The footprints that don’t match up, along with other evidence of crossers they spot but don’t catch, are counted as “gotaways.” Agents compare the number of gotaways to the number of people turned back or detained; the result is a percentage used to gauge the security of the border. As Manuel Padilla Jr., chief patrol agent for the area, puts it, tallying the number of people who slipped through “is not an exact science.”

Still, the calculation has national repercussions. The agency’s success rate is key to Republicans’ support for immigration reform. The bipartisan bill being considered by the Senate conditions a path to citizenship for undocumented workers on the U.S. Border Patrol stopping 90 percent of crossings at the three most porous parts of the border: Laredo and the Rio Grande Valley in Texas, and the area patrolled by Padilla’s agents south of Tucson.

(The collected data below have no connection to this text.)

(** * Shallow embedding of the telemetry server (src/Server.py)

    Bytes are [Z] values in [0, 256); Python integers are [Z], with the
    masking of the source written out with [Z.land].  Wall-clock times
    ([time.time()], float seconds in the source) are modelled as integers
    in one common unit (milliseconds); the sensor floats decoded by
    [struct.unpack('!fff', chunk)] are kept as the 12-byte chunk they are
    decoded from.  The per-device dict is a record, the [devices_state]
    dict an association list in insertion order (the order Python's dict
    iterates in), and [deque(maxlen=500)] a list, oldest entry first. *)

From Stdlib Require Import ZArith List Bool Lia Sorted Permutation RelationClasses.
From Stdlib Require Floats.SpecFloat.
Import ListNotations.
Open Scope Z_scope.

(** ** Configuration & constants *)

Definition HEADER_SIZE : nat := 9.          (* struct.calcsize('!HHIB') *)
Definition SEQ_MAX : Z := 65536.
Definition WRAP_THRESHOLD : Z := 30000.
Definition DEFAULT_FLUSH_THRESHOLD : Z := 20.
Definition MSG_INIT : Z := 0.
Definition MSG_DATA : Z := 1.
Definition MSG_HEARTBEAT : Z := 2.
Definition TIMESTAMP_OFFSET : Z := 1764547200.
Definition HISTORY_MAXLEN : nat := 500.     (* deque(maxlen=500) *)

(** ** Helpers *)

Definition compute_checksum (data : list Z) : Z :=
  Z.land (fold_left Z.add data 0) 65535.

(** [struct.unpack('!H', ..)] and [struct.unpack('!I', ..)]: big endian. *)
Definition be16 (b0 b1 : Z) : Z := b0 * 256 + b1.
Definition be32 (b0 b1 b2 b3 : Z) : Z :=
  ((b0 * 256 + b1) * 256 + b2) * 256 + b3.

(** Python slicing [l[a:b]] for non-negative bounds. *)
Definition slice {A} (a b : nat) (l : list A) : list A :=
  firstn (b - a) (skipn a l).

(** [deque.append] on a deque with [maxlen]: the oldest entry is dropped
    when the deque is full. *)
Definition deque_append (maxlen : nat) (x : Z) (d : list Z) : list Z :=
  let d' := d ++ [x] in
  if Nat.ltb maxlen (length d') then tl d' else d'.

(** ** Packets *)

(** The [msg_type] string of the packet entry:
    ['INIT' if msg_type == MSG_INIT else ('DATA' if msg_type == MSG_DATA else 'HEARTBEAT')]. *)
Inductive kind := INIT | DATA | HEARTBEAT.

Definition kind_of (msg_type : Z) : kind :=
  if msg_type =? MSG_INIT then INIT
  else if msg_type =? MSG_DATA then DATA else HEARTBEAT.

Inductive status := Buffered | Flushed_Timeout | Flushed.

(** A reading: the 12-byte chunk that [struct.unpack('!fff', chunk)]
    decodes into (temp, hum, volt). *)
Definition reading := list Z.

(** The [packet_entry] dict built in [main]. *)
Record packet := mkPacket {
  p_device_id : Z;
  p_seq : Z;
  p_timestamp_sent : Z;
  p_arrival_time : Z;
  p_latency : Z;
  p_jitter : Z;
  p_duplicate : bool;
  p_gap_detected : bool;
  p_gap_count : Z;
  p_msg_type : kind;
  p_payload_len : Z;
  p_readings : list reading;
  p_status : status
}.

Definition set_status (s : status) (p : packet) : packet :=
  {| p_device_id := p_device_id p; p_seq := p_seq p;
     p_timestamp_sent := p_timestamp_sent p; p_arrival_time := p_arrival_time p;
     p_latency := p_latency p; p_jitter := p_jitter p;
     p_duplicate := p_duplicate p; p_gap_detected := p_gap_detected p;
     p_gap_count := p_gap_count p; p_msg_type := p_msg_type p;
     p_payload_len := p_payload_len p; p_readings := p_readings p;
     p_status := s |}.

(** [process_and_log_packet] writes these three keys of the packet dict. *)
Definition annotate (dup gap : bool) (gc : Z) (p : packet) : packet :=
  {| p_device_id := p_device_id p; p_seq := p_seq p;
     p_timestamp_sent := p_timestamp_sent p; p_arrival_time := p_arrival_time p;
     p_latency := p_latency p; p_jitter := p_jitter p;
     p_duplicate := dup; p_gap_detected := gap;
     p_gap_count := gc; p_msg_type := p_msg_type p;
     p_payload_len := p_payload_len p; p_readings := p_readings p;
     p_status := p_status p |}.

(** A CSV row written by [log_packet]: the packet and the reading it
    explodes ([None] for the [0.0, 0.0, 0.0] row of an empty batch). *)
Record log_row := mkRow { row_pkt : packet; row_reading : option reading }.

(** ** Per-device state *)

Record stats := mkStats { received : Z; duplicates : Z; gaps : Z }.

Record device := mkDevice {
  buffer : list packet;
  last_latency : Z;
  last_processed_seq : option Z;
  processed_seqs : list Z;
  last_seen : Z;
  status_alive : bool;
  dstats : stats
}.

Definition with_buffer (b : list packet) (d : device) : device :=
  mkDevice b (last_latency d) (last_processed_seq d) (processed_seqs d)
    (last_seen d) (status_alive d) (dstats d).

Definition set_tracker (last : option Z) (hist : list Z) (st : stats)
    (d : device) : device :=
  mkDevice (buffer d) (last_latency d) last hist (last_seen d)
    (status_alive d) st.

(** ** [process_and_log_packet]: finalization of one packet *)

(** The gap computation of the non-duplicate branch, lines 101-111:
    [(gap_detected, gap_count)]. *)
Definition gap_of (last : option Z) (seq_num : Z) : bool * Z :=
  match last with
  | None => (false, 0)
  | Some l =>
      let diff := seq_num - l in
      if diff <? - WRAP_THRESHOLD then
        let real_diff := seq_num + SEQ_MAX - l in
        if real_diff >? 1 then (true, real_diff - 1) else (false, 0)
      else if diff >? 1 then (true, diff - 1)
      else (false, 0)
  end.

Definition log_rows (p : packet) : list log_row :=
  match p_readings p with
  | [] => [mkRow p None]
  | rs => map (fun r => mkRow p (Some r)) rs
  end.

Definition process_and_log_packet (d : device) (p : packet)
    : device * list log_row :=
  let seq_num := p_seq p in
  let s := dstats d in
  let s := mkStats (received s + 1) (duplicates s) (gaps s) in
  let '(d, p, gap_detected, gap_count) :=
    if existsb (Z.eqb seq_num) (processed_seqs d) then
      (set_tracker (last_processed_seq d) (processed_seqs d)
         (mkStats (received s) (duplicates s + 1) (gaps s)) d,
       annotate true (p_gap_detected p) (p_gap_count p) p, false, 0)
    else
      let hist := deque_append HISTORY_MAXLEN seq_num (processed_seqs d) in
      let '(g, gc) := gap_of (last_processed_seq d) seq_num in
      (set_tracker (Some seq_num) hist s d, p, g, gc) in
  let p := annotate (p_duplicate p) gap_detected gap_count p in
  let s := dstats d in
  let d := if gap_detected
           then set_tracker (last_processed_seq d) (processed_seqs d)
                  (mkStats (received s) (duplicates s) (gaps s + gap_count)) d
           else d in
  (d, log_rows p).

(** Finalizing a list of packets in order. *)
Fixpoint process_all (d : device) (ps : list packet) : device * list log_row :=
  match ps with
  | [] => (d, [])
  | p :: ps' =>
      let '(d1, l1) := process_and_log_packet d p in
      let '(d2, l2) := process_all d1 ps' in
      (d2, l1 ++ l2)
  end.

(** ** Reordering buffer *)

(** [list.sort(key=lambda x: x['timestamp_sent'])]: Python's sort is
    stable, and so is this insertion sort (an element is inserted after
    every element with an equal key). *)
Fixpoint insert_by_ts (x : packet) (l : list packet) : list packet :=
  match l with
  | [] => [x]
  | y :: r =>
      if p_timestamp_sent x <? p_timestamp_sent y then x :: l
      else y :: insert_by_ts x r
  end.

The Tucson region increased from 67 percent secure in 2006 to 87 percent secure in 2011, a sign to lawmakers and reform advocates that the two Texas regions can also improve their lower rates. “When I first saw the 90 percent, that sounded really high to me,” says Christopher Wilson, an associate with the Woodrow Wilson Center’s Mexico Institute, “but the reality is, it is within reach.”

The Border Patrol has made its gains south of Tucson by reinforcing a 2.5-mile-long fence between Nogales, Ariz., and Nogales, Mexico, and increasing surveillance. The number of agents in the region grew from 287 in 1993 to 4,176 last year. Yet secure as it’s become, the Tucson sector is still the busiest part of the border in terms of the total number of people trying to cross; a third of illegal immigrants caught entering the U.S. last year were apprehended there.

The challenges of eliminating the three-percentage-point gap to get to 90 percent are considerable. Extra security in Nogales has forced people east and west of the city over rolling hills, into deep gulches, and up 7,000-foot peaks. Cameras perched on hilltops can’t see into all the valleys. Roads are nonexistent or impossible to construct, limiting access even by all-terrain vehicles or horses and forcing agents to hike in. Building a fence across the entire 262-mile section of the 2,000-mile-long border isn’t realistic. It costs $6 million a mile to put up a fence on flat land where there’s already a road, and much more on rough terrain, says agent Leslie Lawson. Adds Padilla: “If you put a fence in a remote area without constant agent presence, the likelihood of it being broken down is high.”

The Senate bill provides $1.5 billion for improved fencing and $3 billion for agents, surveillance equipment, and drones. Padilla says investing in more technology to watch over the remote desert is the answer. But there could be a downside to having more precise information, says Edward Alden, a senior fellow at the Council on Foreign Relations. Agents could discover that they are further away from the 90 percent benchmark than they thought. “If you think about it quite logically, they don’t know what they don’t know,” Alden says.

Agents in the Tucson area say they eventually can get to 90 percent. But there is the question of diminishing returns: “What is it going to cost us to build a road, then to build a fence and then secure the fence?” asks Lawson. “Is a 15-foot fence on top of a 5,000-foot peak going to make a difference?”

The bottom line: For agents in the desert near Tucson, going from 87 percent to 90 percent border security to meet the GOP’s target will be a challenge.